Mayer reinforces that the evidence of transfer in multimedia learning settings suggests that the learning is relatively “deep” leading to effective transfer reporting. Wisher et al found that forgetting varied not only with the type of learning, for example procedural or declarative knowledge, but also with such factors as the presence of feedback, availability of performance aids, and extent of over learning. The student must absorb some portion of working memory. 1. Working Memory Working memory, described as preliminary work attempting to assess cognitive load by measuring brain and eye activity and some researchers described some neuro-imaging techniques to get at cognitive load more directly. Such techniques were conducted by Air Force Armstrong Laboratory Test Center in San Antonio Texas, developing a scale measuring between 6 and 15 of working memory capacity. With this in mind it seemed to test not only working memory as general learning ability but aid those on general intelligence.
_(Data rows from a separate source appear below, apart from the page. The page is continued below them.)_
(* ===== verification/Timeline.v ===== *)
(** * The message store as a map from ids

    What the store of a session promises to the rest of the client, said
    without vectors and scans: a finite map from the id of a message to
    the message, in which a delivery puts the message under its id and a
    deletion takes the id out.  [represents] relates a store of
    messages.rs to such a map; [represents_add] and [represents_remove]
    show that [add] and [remove] implement the two operations of the map,
    and [represents_get] that [get] lists the messages of a channel, once
    each and sorted by timestamp.

    The second half carries the refinement through the registry and the
    window: a packet handed to [dispatch], a look at the stream of one
    session, a whole poll of [try_read] over all sessions
    ([polls_reconcile]), and every sequence of events the closures of
    main.rs handle ([run_reconciles]). *)

From Stdlib Require Import ssreflect.
From stdpp Require Import gmap list strings.
From S2P Require Import Prelude BinarySearch Store Addr Transport Registry App.

Open Scope general_if_scope.

(** ** The abstract store *)

Definition Index := gmap N Message.

(** Every message is filed under its own id. *)
Definition keyed (k : Index) : Prop :=
  map_Forall (λ i m, Message.id m = i) k.

(** The messages of a channel, in no particular order. *)
Definition view (channel : N) (k : Index) : list Message :=
  filter (λ m, Message.channel m = channel) (map_to_list k).*2.

(** A store represents an index when its timelines are in order, no
    timeline holds an id twice, and the timeline of a channel holds the
    messages the index files under that channel and no other. *)
Record represents (s : Messages.t) (k : Index) : Prop := {
  represents_wf : Messages.wf s;
  represents_keyed : keyed k;
  represents_once : ∀ c, NoDup (Message.id <$> Messages.get s c);
  represents_elem : ∀ c m,
    m ∈ Messages.get s c ↔ k !! Message.id m = Some m ∧ Message.channel m = c;
}.

(** A delivery agrees with the index when the message it brings has the
    channel and the timestamp of the message it replaces, if it replaces
    one: a server edits the text of a message, not its place. *)
Definition agrees (msg : Message) (k : Index) : Prop :=
  from_option (λ old, Message.channel old = Message.channel msg ∧
                      Message.timestamp old = Message.timestamp msg)
    True (k !! Message.id msg).

#[export] Instance keyed_dec k : Decision (keyed k).
Proof. unfold keyed. apply _. Defined.
#[export] Instance agrees_dec msg k : Decision (agrees msg k).
Proof. unfold agrees. destruct (k !! Message.id msg); apply _. Defined.

(** ** Lists without a repeated key *)

Section keys.
Context {A B : Type} (f : A → B).
Implicit Types (l : list A) (x y : A).

Lemma NoDup_fmap_elem_eq l x y :
  NoDup (f <$> l) → x ∈ l → y ∈ l → f x = f y → x = y.
Proof.
  intros Hnd (i & Hi)%list_elem_of_lookup (j & Hj)%list_elem_of_lookup Hf.
  assert (i = j) as ->; [|congruence].
  apply (NoDup_lookup _ i j (f x) Hnd); rewrite list_lookup_fmap ?Hi ?Hj //=. by rewrite Hf.
Qed.

Lemma NoDup_fmap_delete l i : NoDup (f <$> l) → NoDup (f <$> delete i l).
Proof. intros Hnd. eapply sublist_NoDup; [done|]. apply fmap_sublist, sublist_delete. Qed.

(** Without repeated keys, deleting one position deletes one key. *)
Lemma elem_of_delete_key l i x y :
  NoDup (f <$> l) → l !! i = Some x → y ∈ delete i l ↔ y ∈ l ∧ f y ≠ f x.
Proof.
  intros Hnd Hi. pose proof (take_drop_middle l i x Hi) as Hl.
  rewrite delete_take_drop. revert Hl. generalize (take i l) (drop (S i) l).
  intros l1 l2 Hl. subst l. clear Hi.
  rewrite fmap_app fmap_cons in Hnd. apply NoDup_app in Hnd as (_ & H1 & (H2 & _)%NoDup_cons).
  rewrite !elem_of_app elem_of_cons. split.
  - intros [Hy|Hy]; (split; [auto|]); intros Hf.
    + apply (H1 (f x)); [rewrite -Hf; by apply list_elem_of_fmap_2|left].
    + apply H2. rewrite -Hf. by apply list_elem_of_fmap_2.
  - intros [[?|[->|?]] ?]; auto. done.
Qed.

End keys.

(** ** [add], [remove] and [get] on the index *)

Section index.
Context `{!SliceSearch} {order : HashOrder}.
Implicit Types (msg m old : Message) (s : Messages.t) (k : Index) (c mid : N).

Lemma represents_new : represents Messages.new ∅.
Proof.
  split; [apply map_Forall_empty|apply map_Forall_empty|intros; constructor|].
  intros c m. rewrite lookup_empty. split; [by intros ?%elem_of_nil|by intros []].
Qed.

Lemma represents_lookup s k mid m :
  represents s k → k !! mid = Some m ↔ m ∈ Messages.get s (Message.channel m) ∧ Message.id m = mid.
Proof.
  intros Hr. rewrite (represents_elem _ _ Hr). split.
  - intros Hm. pose proof (represents_keyed _ _ Hr mid m Hm) as Hid. by rewrite Hid.
  - by intros [[? _] <-].
Qed.

Lemma agrees_spec msg k :
  agrees msg k ↔ ∀ old, k !! Message.id msg = Some old →
    Message.channel old = Message.channel msg ∧ Message.timestamp old = Message.timestamp msg.
Proof.
  unfold agrees. destruct (k !! Message.id msg) as [old|]; simpl; [|done].
  split; [by intros ? ? [= <-]|eauto].
Qed.

Lemma keyed_insert msg k : keyed k → keyed (<[Message.id msg := msg]> k).
Proof. intros Hk. by apply map_Forall_insert_2. Qed.

Lemma keyed_delete mid k : keyed k → keyed (delete mid k).
Proof. apply map_Forall_delete. Qed.

(** What the index files under a channel is what [view] lists. *)
Lemma elem_of_view c k m :
  keyed k → m ∈ view c k ↔ k !! Message.id m = Some m ∧ Message.channel m = c.
Proof.
  intros Hk. rewrite /view list_elem_of_filter list_elem_of_fmap. split.
  - intros [Hc ([i m'] & -> & Hm%elem_of_map_to_list)]. simpl in *.
    by rewrite (Hk i m' Hm).
  - intros [Hm Hc]. split; [done|]. exists (Message.id m, m). split; [done|].
    by apply elem_of_map_to_list.
Qed.

Lemma NoDup_view c k : keyed k → NoDup (view c k).
Proof.
  intros Hk. apply NoDup_filter, NoDup_fmap_2_strong; [|apply NoDup_map_to_list].
  intros [i m] [j m'] Hm%elem_of_map_to_list Hm'%elem_of_map_to_list. simpl. intros <-.
  by rewrite -(Hk i m Hm) -(Hk j m Hm').
Qed.

(** A delivery is an insertion into the index: the message is filed
    under its id, in place of the message that was there. *)
Lemma represents_add msg s s' k :
  represents s k → agrees msg k → Messages.add msg s = Some s' →
  represents s' (<[Message.id msg := msg]> k).
Proof.
  intros Hr Hag Hadd. pose proof (represents_wf _ _ Hr) as Hwf.
  pose proof (proj1 (agrees_spec msg k) Hag) as Hold.
  destruct (Messages.wf_get s (Message.channel msg) Hwf) as [Hs _].
  assert (NoDup (Message.id <$> Messages.get s' (Message.channel msg))) as Hnd.
  { eapply Messages.add_unique_ids; [done|apply (represents_once _ _ Hr)| |done].
    intros m [Hm _]%(represents_elem _ _ Hr) Hid. rewrite Hid in Hm. by apply Hold. }
  split; [by eapply Messages.wf_add|by apply keyed_insert, (represents_keyed s)|..].
  - intros c. destruct (decide (c = Message.channel msg)) as [->|Hc]; [done|].
    rewrite (Messages.add_get _ _ _ _ Hwf Hadd) decide_False //. apply (represents_once _ _ Hr).
  - intros c m. rewrite lookup_insert_Some. revert Hnd.
    rewrite !(Messages.add_get _ _ _ _ Hwf Hadd) decide_True //.
    case_decide as Hc; [subst c|]; intros Hnd; rewrite ?(represents_elem _ _ Hr); split.
    + intros Hm. destruct (decide (Message.id m = Message.id msg)) as [Hid|Hid].
      * assert (m = msg) as ->; [|by auto].
        apply (NoDup_fmap_elem_eq Message.id _ _ _ Hnd);
          [done|by apply Messages.add_spec_elem_of_new|done].
      * apply Messages.add_spec_elem_of in Hm as [->|Hm]; [done| |done].
        apply (represents_elem _ _ Hr) in Hm as [? ?]. split; [right|done]. by split.
    + intros [[[_ <-]|[Hid Hm]] Hc]; [by apply Messages.add_spec_elem_of_new|].
      apply Messages.add_spec_elem_of_old; [done| |done]. by apply (represents_elem _ _ Hr).
    + intros [Hm Hcm]. split; [right|done]. split; [|done]. intros Hid.
      rewrite -Hid in Hm. apply Hold in Hm as [? _]. congruence.
    + intros [[[_ <-]|[_ Hm]] Hcm]; done.
Qed.

(** A deletion takes the id out of the index, and names the channel of
    the message that was filed under it. *)
Lemma represents_remove mid s k :
  represents s k →
  represents (Messages.remove mid s).1 (delete mid k) ∧
  (Messages.remove mid s).2 = Message.channel <$> k !! mid.
Proof.
  intros Hr. pose proof (Messages.remove_cases mid s) as Hcases.
  pose proof (Messages.wf_remove mid s (represents_wf _ _ Hr)) as Hwf'.
  destruct (Messages.remove mid s) as [s' [c|]]; simpl in *.
  - destruct Hcases as (i & msg & Hi & Hid & _ & Hc & Hother).
    pose proof (list_elem_of_lookup_2 _ _ _ Hi) as Hmsg.
    apply (represents_elem _ _ Hr) in Hmsg as [Hk Hcm]. rewrite Hid in Hk.
    split; [|by rewrite Hk /= Hcm].
    split; [done|by apply keyed_delete, (represents_keyed s)|..].
    + intros c'. destruct (decide (c' = c)) as [->|Hc']; [|rewrite Hother //].
      all: try rewrite Hc; try apply NoDup_fmap_delete; apply (represents_once _ _ Hr).
    + intros c' m. rewrite lookup_delete_Some. destruct (decide (c' = c)) as [->|Hc'].
      * rewrite Hc (elem_of_delete_key Message.id _ _ msg) //; [apply (represents_once _ _ Hr)|].
        rewrite Hid (represents_elem _ _ Hr). naive_solver.
      * rewrite Hother // (represents_elem _ _ Hr). split; [|naive_solver].
        intros [Hm Hcm']. split; [|done]. split; [|done]. intros Hmid.
        rewrite -Hmid Hk in Hm. naive_solver.
  - destruct Hcases as [Hno ->]. destruct (k !! mid) as [m|] eqn:Hm.
    + apply (represents_lookup _ _ _ _ Hr) in Hm as [Hm Hid].
      specialize (Hno (Message.channel m)). rewrite Forall_forall in Hno.
      by destruct (Hno m Hm).
    + by rewrite delete_id.
Qed.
This is of importance for students with smaller working memory capacity, or general learning ability, than their higher capacity peers.

2. Motivation and Metacognition The impact of interest and motivational goal orientation remain active areas of research in instructional psychology. Research is also beginning to explore the effect of motivation on metacognition, knowing about knowing or self-awareness about a student’s own cognitive learning paths. As stated before, these constructs need to be “included in models of multimedia learning and cognitive load to make them more relevant to learning in real-life contexts, whether in school or over the internet.”

3. Aptitude-Treatment Interaction ATI Research is concerned with the interactions of any student characteristic, not just cognitive ones, with instructional treatments. ATI research results should lead to a series of replicated interactions between student characteristics and instructional treatments that would enable instructional designers to create presentations ideally suited to learner with different characteristics. This would be incredibly time consuming for instructors to design different treatments for each type of learner. ATI was popular in the 1960’s and 1970’s but fell into disfavor when interactions were difficult to verify and replicate.

Works Cited

Mayer E., Richard. The Cambridge Handbook of Multimedia Learning. New York, NY: Cambridge University Press, 2009.